Supplied data:
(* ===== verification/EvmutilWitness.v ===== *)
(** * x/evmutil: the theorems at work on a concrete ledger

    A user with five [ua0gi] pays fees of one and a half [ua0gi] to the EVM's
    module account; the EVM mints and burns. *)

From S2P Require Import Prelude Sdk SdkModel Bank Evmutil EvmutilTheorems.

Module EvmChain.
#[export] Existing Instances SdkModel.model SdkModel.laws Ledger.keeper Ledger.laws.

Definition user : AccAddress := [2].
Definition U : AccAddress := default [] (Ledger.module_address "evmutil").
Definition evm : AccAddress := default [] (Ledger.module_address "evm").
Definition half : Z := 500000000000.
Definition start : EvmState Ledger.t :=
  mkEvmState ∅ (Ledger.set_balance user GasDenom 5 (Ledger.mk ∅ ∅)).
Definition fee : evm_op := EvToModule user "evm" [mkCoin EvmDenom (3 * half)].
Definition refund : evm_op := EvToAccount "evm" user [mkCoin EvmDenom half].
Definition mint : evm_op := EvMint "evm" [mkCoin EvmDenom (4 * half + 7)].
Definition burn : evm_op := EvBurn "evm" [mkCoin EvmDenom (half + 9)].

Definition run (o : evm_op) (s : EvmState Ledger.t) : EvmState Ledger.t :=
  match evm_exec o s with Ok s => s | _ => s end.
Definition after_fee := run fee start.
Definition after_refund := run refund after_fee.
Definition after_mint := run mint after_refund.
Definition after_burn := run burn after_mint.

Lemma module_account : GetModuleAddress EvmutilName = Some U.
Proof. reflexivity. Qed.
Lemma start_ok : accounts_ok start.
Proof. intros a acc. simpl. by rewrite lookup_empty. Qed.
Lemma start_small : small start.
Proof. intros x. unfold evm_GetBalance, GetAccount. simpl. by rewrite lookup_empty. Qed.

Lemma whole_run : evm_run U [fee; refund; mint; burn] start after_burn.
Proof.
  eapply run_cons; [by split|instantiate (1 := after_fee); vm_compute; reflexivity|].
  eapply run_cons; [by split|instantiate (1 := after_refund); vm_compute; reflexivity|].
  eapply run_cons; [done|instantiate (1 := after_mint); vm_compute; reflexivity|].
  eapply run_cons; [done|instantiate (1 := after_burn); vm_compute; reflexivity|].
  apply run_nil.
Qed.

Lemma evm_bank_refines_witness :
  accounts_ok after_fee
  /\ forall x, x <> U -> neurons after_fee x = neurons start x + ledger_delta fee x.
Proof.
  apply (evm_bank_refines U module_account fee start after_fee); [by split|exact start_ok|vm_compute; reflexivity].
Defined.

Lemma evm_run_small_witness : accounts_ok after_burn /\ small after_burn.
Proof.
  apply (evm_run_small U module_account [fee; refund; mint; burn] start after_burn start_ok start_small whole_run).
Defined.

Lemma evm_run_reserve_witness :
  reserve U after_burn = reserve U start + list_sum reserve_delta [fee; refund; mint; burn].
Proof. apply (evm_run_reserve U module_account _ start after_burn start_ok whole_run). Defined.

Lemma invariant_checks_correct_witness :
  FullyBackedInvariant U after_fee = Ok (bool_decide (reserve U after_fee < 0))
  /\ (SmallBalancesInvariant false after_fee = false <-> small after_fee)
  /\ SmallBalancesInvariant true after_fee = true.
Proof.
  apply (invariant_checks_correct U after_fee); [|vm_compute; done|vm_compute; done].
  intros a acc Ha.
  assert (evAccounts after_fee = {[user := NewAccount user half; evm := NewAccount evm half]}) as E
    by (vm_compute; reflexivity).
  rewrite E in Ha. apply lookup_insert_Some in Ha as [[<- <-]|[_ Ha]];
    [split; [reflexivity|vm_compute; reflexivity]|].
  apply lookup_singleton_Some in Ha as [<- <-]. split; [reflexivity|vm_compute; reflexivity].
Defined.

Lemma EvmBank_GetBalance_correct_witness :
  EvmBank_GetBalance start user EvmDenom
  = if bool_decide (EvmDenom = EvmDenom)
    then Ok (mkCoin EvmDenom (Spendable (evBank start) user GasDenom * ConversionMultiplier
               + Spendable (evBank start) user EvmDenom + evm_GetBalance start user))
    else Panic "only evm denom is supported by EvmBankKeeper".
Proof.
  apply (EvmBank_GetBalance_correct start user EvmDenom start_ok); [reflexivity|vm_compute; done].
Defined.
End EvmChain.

Task prompt: Copy the lines above exactly, from the very first through the one containing "accounts_ok after_fee", and include no other line.

Solved problem:
(* ===== verification/EvmutilWitness.v ===== *)
(** * x/evmutil: the theorems at work on a concrete ledger

    A user with five [ua0gi] pays fees of one and a half [ua0gi] to the EVM's
    module account; the EVM mints and burns. *)

From S2P Require Import Prelude Sdk SdkModel Bank Evmutil EvmutilTheorems.

Module EvmChain.
#[export] Existing Instances SdkModel.model SdkModel.laws Ledger.keeper Ledger.laws.

Definition user : AccAddress := [2].
Definition U : AccAddress := default [] (Ledger.module_address "evmutil").
Definition evm : AccAddress := default [] (Ledger.module_address "evm").
Definition half : Z := 500000000000.
Definition start : EvmState Ledger.t :=
  mkEvmState ∅ (Ledger.set_balance user GasDenom 5 (Ledger.mk ∅ ∅)).
Definition fee : evm_op := EvToModule user "evm" [mkCoin EvmDenom (3 * half)].
Definition refund : evm_op := EvToAccount "evm" user [mkCoin EvmDenom half].
Definition mint : evm_op := EvMint "evm" [mkCoin EvmDenom (4 * half + 7)].
Definition burn : evm_op := EvBurn "evm" [mkCoin EvmDenom (half + 9)].

Definition run (o : evm_op) (s : EvmState Ledger.t) : EvmState Ledger.t :=
  match evm_exec o s with Ok s => s | _ => s end.
Definition after_fee := run fee start.
Definition after_refund := run refund after_fee.
Definition after_mint := run mint after_refund.
Definition after_burn := run burn after_mint.

Lemma module_account : GetModuleAddress EvmutilName = Some U.
Proof. reflexivity. Qed.
Lemma start_ok : accounts_ok start.
Proof. intros a acc. simpl. by rewrite lookup_empty. Qed.
Lemma start_small : small start.
Proof. intros x. unfold evm_GetBalance, GetAccount. simpl. by rewrite lookup_empty. Qed.

Lemma whole_run : evm_run U [fee; refund; mint; burn] start after_burn.
Proof.
  eapply run_cons; [by split|instantiate (1 := after_fee); vm_compute; reflexivity|].
  eapply run_cons; [by split|instantiate (1 := after_refund); vm_compute; reflexivity|].
  eapply run_cons; [done|instantiate (1 := after_mint); vm_compute; reflexivity|].
  eapply run_cons; [done|instantiate (1 := after_burn); vm_compute; reflexivity|].
  apply run_nil.
Qed.

Lemma evm_bank_refines_witness :
  accounts_ok after_fee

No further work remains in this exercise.